Puis, l’article de Line Numa-Bocage et Fanny Bajolle intitulé « Éducation thérapeutique du jeune patient, domaine spécifique de l’ETP et évolution du métier d’infirmière » montre que, dans une trajectoire d’infirmière, l’évolution de son activité effective est soutenue par un accompagnement caractérisé par une analyse compréhensive de celle-ci.

En effet, dans le cadre d’une recherche-action collaborative (2012-2016), les auteurs présentent tout d’abord le contexte de leur recherche avec l’équipe du service de cardiologie pédiatrique à l’hôpital Necker. La situation étudiée est celle de l’Éducation Thérapeutique du Jeune Patient (ETJP) et s’appuie sur l’enregistrement de l’activité effective des soignants croisée avec différents types de débriefings notamment avec les familles. La perspective d’ensemble vise à théoriser les pratiques professionnelles effectives à des fins de transmission. Dans ce cadre général, les auteurs constatent notamment que le rôle de l’Infirmière Diplômée d’État (IDE), dans sa manière d’interagir avec les parents et les enfants ou jeunes (jusqu’à 18 ans) s’appuie sur une connaissance des réactions possibles des familles en fonction de leur environnement, de leur profession, de leur culture ou de leur langue maternelle.
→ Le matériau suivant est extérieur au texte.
Lemma run_tally (media0 : list (media_path * file)) (dry_run : bool)
  (w : world) (mc : list str) (backup fuzzy report : bool)
  (systems : list str) :
  forall touched s e,
    run_raises w systems = false ->
    untouched media0 touched e ->
    clear_of dry_run touched (run_targets w mc fuzzy systems) ->
    exists s' e',
      sync_systems w systems mc dry_run backup fuzzy report s e = Ok (s', e')
      /\ counters s' = counters (tally_run media0 w mc fuzzy systems s)
      /\ (dry_run = true -> fs e' = fs e).
Proof.
  unfold sync_systems.
  induction systems as [|system rest IH]; intros touched s e NR U C.
  - exists s, e. simpl. auto.
  - cbn [run_raises existsb] in NR. apply orb_false_iff in NR as [N1 N2].
    cbn [run_targets flat_map] in C. apply clear_of_app in C as [C1 C2].
    cbn [for_each fst snd tally_run fold_left].
    pose proof (system_pass_by_case w system mc dry_run backup fuzzy report s e) as Case.
    destruct (classify w system) as [| | |root] eqn:Cl; try discriminate.
    + destruct Case as [e' [-> Fs]]. cbn [bind]. rewrite grow_nil in C2.
      destruct (IH touched s e' N2) as [s2 [e2 [R [Cn F]]]]; [|exact C2|].
      { intros k Hk. rewrite Fs. now apply U. }
      exists s2, e2. split; [exact R|]. split; [exact Cn|].
      intros E. rewrite (F E). exact Fs.
    + destruct Case as [e' [-> Fs]]. cbn [bind]. rewrite grow_nil in C2.
      destruct (IH touched s e' N2) as [s2 [e2 [R [Cn F]]]]; [|exact C2|].
      { intros k Hk. rewrite Fs. now apply U. }
      exists s2, e2. split; [exact R|]. split; [exact Cn|].
      intros E. rewrite (F E). exact Fs.
    + clear Case.
      destruct (system_pass_tally media0 dry_run w system root mc backup fuzzy report
                  touched s e Cl U C1) as [s1 [e1 [R1 [Cn1 [U1 F1]]]]].
      rewrite R1. cbn [bind].
      destruct (IH _ s1 e1 N2 U1 C2) as [s2 [e2 [R [Cn F]]]].
      exists s2, e2. split; [exact R|]. split.
      * rewrite Cn. fold (tally_run media0 w mc fuzzy rest s1).
        fold (tally_run media0 w mc fuzzy rest
                (tally_system media0 w system mc fuzzy root s)).
        now apply counters_tally_run.
      * intros E. rewrite (F E). now apply F1.
Qed.


(** ** The statements at work on the example installation *)


(** The [switch] catalog: the written games are the kept games, in order. *)
Lemma written_gamelist_keeps_order_witness :
  nas_gamelist demo_world (lit "switch") = Some (WellFormed switch_catalog)
  /\ kept_games demo_world (lit "switch") switch_catalog <> []
  /\ exists s' e' doc,
       filter_gamelist_and_sync_media demo_world (lit "switch") [lit "covers"]
         false false false true (RunStats_init 1) empty_device = Ok (s', e')
       /\ dict_get (lit "switch") (sd_gamelists (fs e')) = Some doc
       /\ findall (lit "game") doc = kept_games demo_world (lit "switch") switch_catalog.
Proof.
  assert (H1 : nas_gamelist demo_world (lit "switch") = Some (WellFormed switch_catalog))
    by reflexivity.
  assert (H2 : kept_games demo_world (lit "switch") switch_catalog <> [])
    by (vm_compute; discriminate).
  split; [exact H1|]. split; [exact H2|].
  destruct (written_gamelist_keeps_order demo_world (lit "switch") [lit "covers"]
              false false true (RunStats_init 1) empty_device switch_catalog H1 H2)
    as [s' [e' [doc [R [D [F _]]]]]].
  exists s', e', doc. split; [exact R|]. split; [exact D|exact F].
Defined.

(** For [switch], [videos] is pruned and [covers] stays. *)
Lemma pruned_categories_never_expected_witness :
  nas_gamelist demo_world (lit "switch") = Some (WellFormed switch_catalog)
  /\ iter_rom_files (sd_rom_dir demo_world (lit "switch")) <> []
  /\ pruned demo_world (lit "switch") (lit "videos") = true
  /\ effective_categories
       (index_categories demo_world (lit "switch") [lit "covers"; lit "videos"] false)
     = filter (fun cat => negb (pruned demo_world (lit "switch") cat))
              [lit "covers"; lit "videos"].
Proof.
  assert (H1 : nas_gamelist demo_world (lit "switch") = Some (WellFormed switch_catalog))
    by reflexivity.
  assert (H2 : iter_rom_files (sd_rom_dir demo_world (lit "switch")) <> [])
    by (vm_compute; discriminate).
  split; [exact H1|]. split; [exact H2|]. split; [reflexivity|].
  exact (proj1 (pruned_categories_never_expected demo_world (lit "switch")
                  [lit "covers"; lit "videos"] false false false true
                  (RunStats_init 1) empty_device switch_catalog H1 H2)).
Defined.

(** The same stem in both indexes under different files: the exact one wins. *)
Lemma find_matches_tiers_witness :
  let exact_file := (lit "Celeste.png", demo_file "exact") in
  let loose_file := (lit "CELESTE!.png", demo_file "loose") in
  let exact_idx := [(lit "celeste", [exact_file])] in
  let norm_idx := [(lit "celeste", [loose_file])] in
  dict_get_or_empty (lit "celeste") exact_idx <> []
  /\ find_matches exact_idx norm_idx true (lit "celeste") (lit "celeste") = [exact_file].
Proof.
  cbv zeta.
  assert (H : dict_get_or_empty (lit "celeste")
                [(lit "celeste", [(lit "Celeste.png", demo_file "exact")])] <> [])
    by (vm_compute; discriminate).
  split; [exact H|].
  exact (proj1 (find_matches_tiers
                  [(lit "celeste", [(lit "Celeste.png", demo_file "exact")])]
                  [(lit "celeste", [(lit "CELESTE!.png", demo_file "loose")])]
                  true (lit "celeste") (lit "celeste")) H).
Defined.

(** A first copy to an empty device. *)
Lemma copy_file_skip_or_copy_witness :
  let s := demo_file "celeste-cover" in
  let dst := (lit "switch", lit "covers", lit "Celeste.png") in
  ~ already_synced empty_device dst s
  /\ exists e',
       copy_file {| src_path := dst; src_node := Some s |} dst false empty_device
       = Ok (copied, e')
       /\ media_get dst (sd_media (fs e')) = Some (copy_of s).
Proof.
  cbv zeta.
  assert (H : ~ already_synced empty_device
                  (lit "switch", lit "covers", lit "Celeste.png")
                  (demo_file "celeste-cover")).
  { intros [d [n [G _]]]. vm_compute in G. discriminate. }
  split; [exact H|].
  destruct (proj2 (proj2 (copy_file_skip_or_copy
                            (lit "switch", lit "covers", lit "Celeste.png")
                            (demo_file "celeste-cover")
                            (lit "switch", lit "covers", lit "Celeste.png")
                            false empty_device)) H) as [e' [R [C _]]].
  exists e'. split; [exact R|]. exact (proj1 (C eq_refl)).
Defined.

(** The reference of the docstring resolves by rule 1. *)
Lemma parse_category_ordered_rules_witness :
  let text := lit "./downloaded_media/switch/covers/Celeste.png" in
  text <> []
  /\ rule1_applies (ref_parts text) (lit "switch") (lit "covers")
  /\ parse_category_from_media_ref text (lit "switch") = Some (lit "covers").
Proof.
  cbv zeta.
  assert (H1 : lit "./downloaded_media/switch/covers/Celeste.png" <> [])
    by (vm_compute; discriminate).
  assert (H2 : rule1_applies (ref_parts (lit "./downloaded_media/switch/covers/Celeste.png"))
                             (lit "switch") (lit "covers")).
  { exists [], (lit "switch"), [lit "Celeste.png"].
    split; [reflexivity|]. split; [intros []|reflexivity]. }
  split; [exact H1|]. split; [exact H2|].
  exact (proj1 (parse_category_ordered_rules (lit "switch")) _ _ H1 H2).
Defined.

(** [--media "covers, videos"] is accepted. *)
Lemma resolve_media_categories_enumeration_witness :
  let args := args_with_media (lit "covers, videos") false in
  (forall m, In m (requested_media_categories args None) -> In m MEDIA_CATEGORIES_ALL)
  /\ resolve_media_categories args None = Ok [lit "covers"; lit "videos"].
Proof.
  cbv zeta.
  assert (H : forall m,
            In m (requested_media_categories (args_with_media (lit "covers, videos") false) None) ->
            In m MEDIA_CATEGORIES_ALL).
  { intros m Hm. vm_compute in Hm. destruct Hm as [<-|[<-|[]]]; vm_compute; tauto. }
  split; [exact H|].
  exact (proj1 (proj2 resolve_media_categories_enumeration) _ _ H).
Defined.

(** [switch] passes, [gba] fails, [snes] is never reached. *)
Lemma parse_error_ends_the_run_witness :
  run_raises demo_world [lit "switch"] = false
  /\ classify demo_world (lit "gba") = Fails
  /\ sync_systems demo_world ([lit "switch"] ++ lit "gba" :: [lit "snes"])
       [lit "covers"] false false false true (RunStats_init 3) empty_device
     = Raise ParseError.
Proof.
  assert (H1 : run_raises demo_world [lit "switch"] = false) by reflexivity.
  assert (H2 : classify demo_world (lit "gba") = Fails) by reflexivity.
  split; [exact H1|]. split; [exact H2|].
  exact (proj1 (proj2 (proj2 (parse_error_ends_the_run demo_world [lit "covers"]
                                false false false true)))
               [lit "switch"] (lit "gba") [lit "snes"] (RunStats_init 3) empty_device
               H1 H2).
Defined.


(** * Properties of the remaining code *)

(** ** Splitting and stripping *)

Lemma split_not_nil (sep : ascii) (s : str) : split sep s <> [].
Proof.
  induction s as [|c t IH]; simpl; [discriminate|].
  destruct (Ascii.eqb c sep); [discriminate|].
  destruct (split sep t); [contradiction|discriminate].
Qed.

Lemma split_app (sep : ascii) (a b : str) :
  split sep (a ++ sep :: b) = split sep a ++ split sep b.
Proof.
  induction a as [|c a IH]; simpl.
  - now rewrite Ascii.eqb_refl.
  - destruct (Ascii.eqb c sep); [now rewrite IH|].
    rewrite IH. pose proof (split_not_nil sep a) as N.
    destruct (split sep a) as [|h r]; [contradiction|reflexivity].
Qed.

Lemma split_no_sep (sep : ascii) (n : str) : ~ In sep n -> split sep n = [n].
Proof.
  induction n as [|c t IH]; simpl; intros H; [reflexivity|].
  destruct (Ascii.eqb c sep) eqn:E.
  - apply Ascii.eqb_eq in E. subst. exfalso. apply H. now left.
  - rewrite IH; [reflexivity|]. intros Hin. apply H. now right.
Qed.

Lemma lstrip_app_stop (d t : str) (c : ascii) :
  is_space c = false -> lstrip (d ++ c :: t) = lstrip d ++ c :: t.
Proof.
  intros E. induction d as [|x d IH]; simpl; [now rewrite E|].
  destruct (is_space x); [exact IH|reflexivity].
Qed.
Les observations semblent montrer une transformation des pratiques professionnelles du soin dans ce cadre vers la prise en compte de l’individu gérant sa maladie dans son environnement habituel.
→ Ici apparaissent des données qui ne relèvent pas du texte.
(** X8: the text blocks are gone through in the order of their keys
    [(b[1], b[0])]: the sorted list holds the same blocks, each before all
    those with a larger or equal key, and blocks with equal keys keep the
    order in which the engine returned them. *)
Theorem blocks_sorted_stably (blocks : list Block) :
  Permutation blocks (Renderer.sort_blocks blocks)
  /\ StronglySorted key_before (Renderer.sort_blocks blocks)
  /\ (forall k, filter (same_key k) (Renderer.sort_blocks blocks)
                = filter (same_key k) blocks).
Proof.
  induction blocks as [|b rest [IHp [IHs IHk]]]; cbn [Renderer.sort_blocks].
  - repeat split; constructor.
  - split; [|split].
    + eapply Permutation_trans; [|apply insert_block_perm].
      now apply perm_skip.
    + now apply insert_block_sorted.
    + intros k. rewrite insert_block_stable. cbn [filter].
      now rewrite IHk.
Qed.

(** ** How a conversion ends *)

Lemma tasks_indices (pages : list Page) : forall k,
  map snd (combine pages (seq k (length pages))) = seq k (length pages).
Proof.
  induction pages as [|p ps IH]; intros k; [reflexivity|].
  simpl. now rewrite IH.
Qed.




(** X11: on success the handler opens the document, cuts out page 0,
    page 1, ... once each, closes the document, and only then submits
    the pages to the pool, each once and in page order. *)
Theorem pages_split_then_submitted
  (U : UCD) (intersects : Rect -> Rect -> bool) (cfg : Config)
  (file : UploadFile) (execution_time : Q)
  (trace : list event) (r : Response) :
  convert_pdf U intersects cfg file execution_time = (trace, Success r) ->
  trace = OpenDocument :: map SplitPage (seq 0 (pages_processed r))
            ++ CloseDocument :: map Submit (seq 0 (pages_processed r))
  /\ filter is_submit trace = map Submit (seq 0 (pages_processed r)).
Proof.
  unfold convert_pdf. intros H.
  destruct (negb (endswith (filename file) (lit ".pdf"))); [discriminate|].
  destruct (document file) as [msg|pages]; [discriminate|].
  destruct (Z.of_nat (length pages) >? MAX_PAGES cfg)%Z; [discriminate|].
  inversion H; subst; clear H. cbn [pages_processed].
  rewrite gather_length.
  assert (Hsplit : map (fun t : Page * nat => SplitPage (snd t)) (tasks_of pages)
                   = map SplitPage (seq 0 (length pages))).
  { unfold tasks_of. rewrite <- (tasks_indices pages 0) at 2.
    now rewrite map_map. }
  assert (Hsub : map (fun t : Page * nat => Submit (snd t)) (tasks_of pages)
                 = map Submit (seq 0 (length pages))).
  { unfold tasks_of. rewrite <- (tasks_indices pages 0) at 2.
    now rewrite map_map. }
  rewrite Hsplit, Hsub. split; [reflexivity|].
  cbn [filter is_submit]. rewrite filter_app. cbn [filter is_submit].
  assert (F1 : forall l, filter is_submit (map SplitPage l) = [])
    by (induction l; simpl; auto).
  assert (F2 : forall l, filter is_submit (map Submit l) = map Submit l)
    by (induction l; simpl; congruence).
  now rewrite F1, F2.
Qed.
Enfin, le dernier article porte sur la compréhension de ce qui est vécu par un groupe d’une dizaine de nouveaux cadres de santé en unités de soin ayant précédemment un statut d’infirmière. Dans son texte intitulé « Une transition professionnelle choisie : d’infirmière à cadre de santé en unités de soin », Thierry Piot montre que pour faire face à de nouveaux enjeux professionnels, pour s’acculturer à une nouvelle fonction, les professionnelles ajustent leur identité professionnelle. Ces processus constituent de véritables défis qui peuvent prendre tout d’abord la forme d’épreuves professionnelles et/ou personnelles avant, potentiellement, de devenir des sources d’épanouissement. L’auteur fait parler l’activité professionnelle par des entretiens visant l’explicitation de situations significatives pour ces nouveaux cadres de santé. Trois résultats principaux issus de cette enquête sont discutés : le rôle des situations de travail nouvelles et les problèmes professionnels inédits qu’elles apportent ; l’importance de construire des compétences adaptées pour faire face au nouveau coeur de métier — ici, le management — ; le rôle névralgique du processus de construction d’une nouvelle identité professionnelle, entre identité pour soi et identité attribuée par autrui.